TScopy: Python script used to parse the NTFS $MFT file
Introducing TScopy
It is a requirement during an Incident Response (IR) engagement to have the ability to analyze files on the filesystem. Sometimes these files are locked by the operating system (OS) because they are in use, which is particularly frustrating with event logs and registry hives. TScopy allows the user, who is running with administrator privileges, to access locked files by parsing out their raw location in the filesystem and copying them without asking the OS.
There are other tools that perform similar functions, such as RawCopy, which we have used and is the basis for this tool.

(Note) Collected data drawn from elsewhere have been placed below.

(* ===== verification/Validate.v ===== *)
(** * Identifiers, versions and caller identity

    The pure gates of the kernel: the identifier charset
    (src/utils/validate.rs), plugin ids and device scopes
    (src/plugins/registry.rs), the protocol version check and the device
    caller policy (src/ipc/protocol/helpers.rs), permission names
    (src/auth/permissions.rs) and the display tables
    (src/api/display.rs, src/plugins/registry.rs). *)

From S2P Require Import Prelude Errors Wire.

(** ** src/utils/validate.rs *)
Definition identifier_char (b : ascii) : bool :=
  is_ascii_alphanumeric b || Ascii.eqb b "-" || Ascii.eqb b "_" || Ascii.eqb b ".".

Definition validate_identifier (id : string) (max_len : nat) : Result unit VynkorError :=
  if str_is_empty id then Err (EInvalidPluginId "must not be empty")
  else if (max_len <? String.length id)%nat then
    Err (EInvalidPluginId ("too long (" +:+ fmt_N (N.of_nat (String.length id))
           +:+ " bytes, max " +:+ fmt_N (N.of_nat max_len) +:+ ")"))
  else if (id =s ".") || (id =s "..") then
    Err (EInvalidPluginId "'.' and '..' are reserved path components")
  else if negb (str_all identifier_char id) then
    Err (EInvalidPluginId "only ASCII letters, digits, '.', '-', '_' are allowed")
  else Ok tt.

(** ** Plugin ids and device scopes (src/plugins/registry.rs) *)
Definition validate_plugin_id (id : string) : Result unit VynkorError :=
  let? _ := validate_identifier id 32 in
  if (id =s "kernel") || (id =s "*")
  then Err (EInvalidPluginId ("'" +:+ id +:+ "' is reserved"))
  else Ok tt.

Definition validate_device_scope (plugin_id device_id : string) : Result unit VynkorError :=
  if str_contains "." device_id then
    Err (EInvalidPluginId ("device id '" +:+ device_id
           +:+ "': '.' is reserved as the device separator"))
  else match split_once "." plugin_id with
       | None => Ok tt
       | Some (prefix, _) =>
           if str_is_empty device_id || negb (prefix =s device_id) then
             Err (EInvalidPluginId ("'" +:+ plugin_id
               +:+ "': dotted ids are reserved for <device>.<name> of the registering device"))
           else Ok tt
       end.

(** ** Device callers (src/ipc/protocol/helpers.rs) *)
Definition slug_char (b : ascii) : bool :=
  is_ascii_lowercase b || is_ascii_digit b || Ascii.eqb b "-" || Ascii.eqb b "_".

Definition is_plugin_slug (s : string) : bool :=
  negb (str_is_empty s) && (String.length s <=? 64)%nat && str_all slug_char s.

Record DeviceCaller := mkDeviceCaller {
  dc_scoped : string;
  dc_plugin : option string
}.

Definition DeviceCaller_new (device_id claimed : string) : DeviceCaller :=
  if is_plugin_slug claimed && negb (claimed =s device_id)
  then mkDeviceCaller (device_id +:+ "." +:+ claimed) (Some claimed)
  else mkDeviceCaller device_id None.

Definition allowed_by (c : DeviceCaller) (device_id : string)
    (rules : gmap string (list string)) : bool :=
  match rules !! device_id with
  | None => false
  | Some names =>
      existsb (fun n => (n =s "*") || bool_decide (dc_plugin c = Some n)) names
  end.

(** ** Protocol versions (src/ipc/protocol/helpers.rs) *)
Definition MIN_SUPPORTED_PROTOCOL_VERSION : string := "1.5".

Fixpoint digits_value (acc : Z) (s : string) : Z :=
  match s with
  | EmptyString => acc
  | String a s' => digits_value (acc * 10 + (Z.of_N (ascii_n a) - 48))%Z s'
  end.

(** [component]: plain decimal digits that fit a [u32]. *)
Definition component (s : string) : option Z :=
  if str_is_empty s || negb (str_all is_ascii_digit s) then None
  else let v := digits_value 0 s in
       if (v <=? u32_max)%Z then Some v else None.

Definition parse_protocol_version (v : string) : option (Z * Z) :=
  match split "." v with
  | [a; b] =>
      match component a, component b with
      | Some major, Some minor => Some (major, minor)
      | _, _ => None
      end
  | [a; b; c] =>
      match component a, component b, component c with
      | Some major, Some minor, Some _ => Some (major, minor)
      | _, _, _ => None
      end
  | _ => None
  end.

Inductive ProtocolCheck :=
| Supported
| NewerMinor
| Rejected (reason : string).

#[export] Instance ProtocolCheck_eq_dec : EqDecision ProtocolCheck.
Proof. solve_decision. Defined.

(** Rust's lexicographic [<] on [(u32, u32)]. *)
Definition ver_ltb (a b : Z * Z) : bool :=
  (a.1 <? b.1)%Z || ((a.1 =? b.1)%Z && (a.2 <? b.2)%Z).

Definition check_protocol_version `{Wire} (v : string) : ProtocolCheck :=
  let min_s := MIN_SUPPORTED_PROTOCOL_VERSION in
  let max_s := PROTOCOL_VERSION in
  match parse_protocol_version min_s, parse_protocol_version max_s with
  | Some min, Some max =>
      match parse_protocol_version v with
      | None => Rejected ("malformed protocol_version " +:+ str_debug v
                  +:+ "; kernel supports " +:+ min_s +:+ "–" +:+ max_s)
      | Some got =>
          if ver_ltb got min || negb (got.1 =? max.1)%Z
          then Rejected ("protocol " +:+ v +:+ " unsupported; kernel supports "
                  +:+ min_s +:+ "–" +:+ max_s)
          else if ver_ltb max got then NewerMinor else Supported
      end
  | _, _ => Rejected ("kernel protocol range " +:+ min_s +:+ "–" +:+ max_s +:+ " invalid")
  end.

(** ** Permission names (src/auth/permissions.rs) *)
Definition normalize_permission (s : string) : string :=
  to_ascii_lowercase (match strip_prefix "PERMISSION_" s with
                      | Some rest => rest
                      | None => s
                      end).

Definition resolve_permission `{Wire} (s : string) : option PermissionType :=
  let name := match strip_prefix "PERMISSION_" s with
              | Some rest => "PERMISSION_" +:+ to_ascii_uppercase rest
              | None => "PERMISSION_" +:+ to_ascii_uppercase s
              end in
  match perm_from_str_name name with
  | None => None
  | Some PermissionUnknown => None
  | Some pt => Some pt
  end.

(** F5: the hardcoded map is gone; only a log line is left in the body. *)
Definition required_permission_for_action (action : string) : option PermissionType := None.

(** ** Display tables *)
Definition action_status_message (status : ActionStatus) : string :=
  match status with
  | ActionNotFound => "action not found"
  | ActionPermissionDeny => "permission denied"
  | ActionTimeout => "action timed out"
  | ActionQuotaExceeded => "quota exceeded"
  | ActionStreamBackpressure => "stream backpressure"
  | ActionError => "action failed"
  | ActionOk | ActionUnknown => "unknown action status"
  end.

Definition action_risk_str (risk : ActionRisk) : string :=
  match risk with
  | Low => "low"
  | Medium => "medium"
  | High => "high"
  | Critical => "critical"
  | RiskUnknown => "unknown"
  end.

Definition device_os_str (os : DeviceOs) : string :=
  match os with
  | Linux => "linux"
  | Macos => "macos"
  | Windows => "windows"
  | Android => "android"
  | Ios => "ios"
  | Freebsd => "freebsd"
  | Unspecified => "unspecified"
  end.

Definition device_state_str (state : DeviceState) : string :=
  match state with
  | Online => "online"
  | Offline => "offline"
  | Revoked => "revoked"
  | StateOther _ => "unspecified"
  end.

However, there are some disadvantages to RawCopy that led us to develop TScopy, including performance, size, and the ability to incorporate it in other tools.
This blog is intended to introduce TScopy but also to ask for assistance. As in all software development, the more a tool is used, the more edge cases can be found. We are asking that people try out the tool and report any bugs.
What is TScopy?
TScopy is a Python script used to parse the NTFS $MFT file to locate and copy specific files. By parsing the Master File Table (MFT), the script bypasses operating system locks on files. The script was originally based on the work of RawCopy. RawCopy is written in AutoIT and is difficult to modify for our purposes. The decision to port RawCopy to Python was done because of the need to incorporate this functionality natively into our toolset.
TScopy is designed to be run as a standalone program or included as a python module. The python implementation makes use of the python-ntfs tools found at https://github.com/williballenthin/python-ntfs. TScopy built upon the base functionality of python-ntfs to isolate the location of each file from the raw disk.
What makes TScopy different?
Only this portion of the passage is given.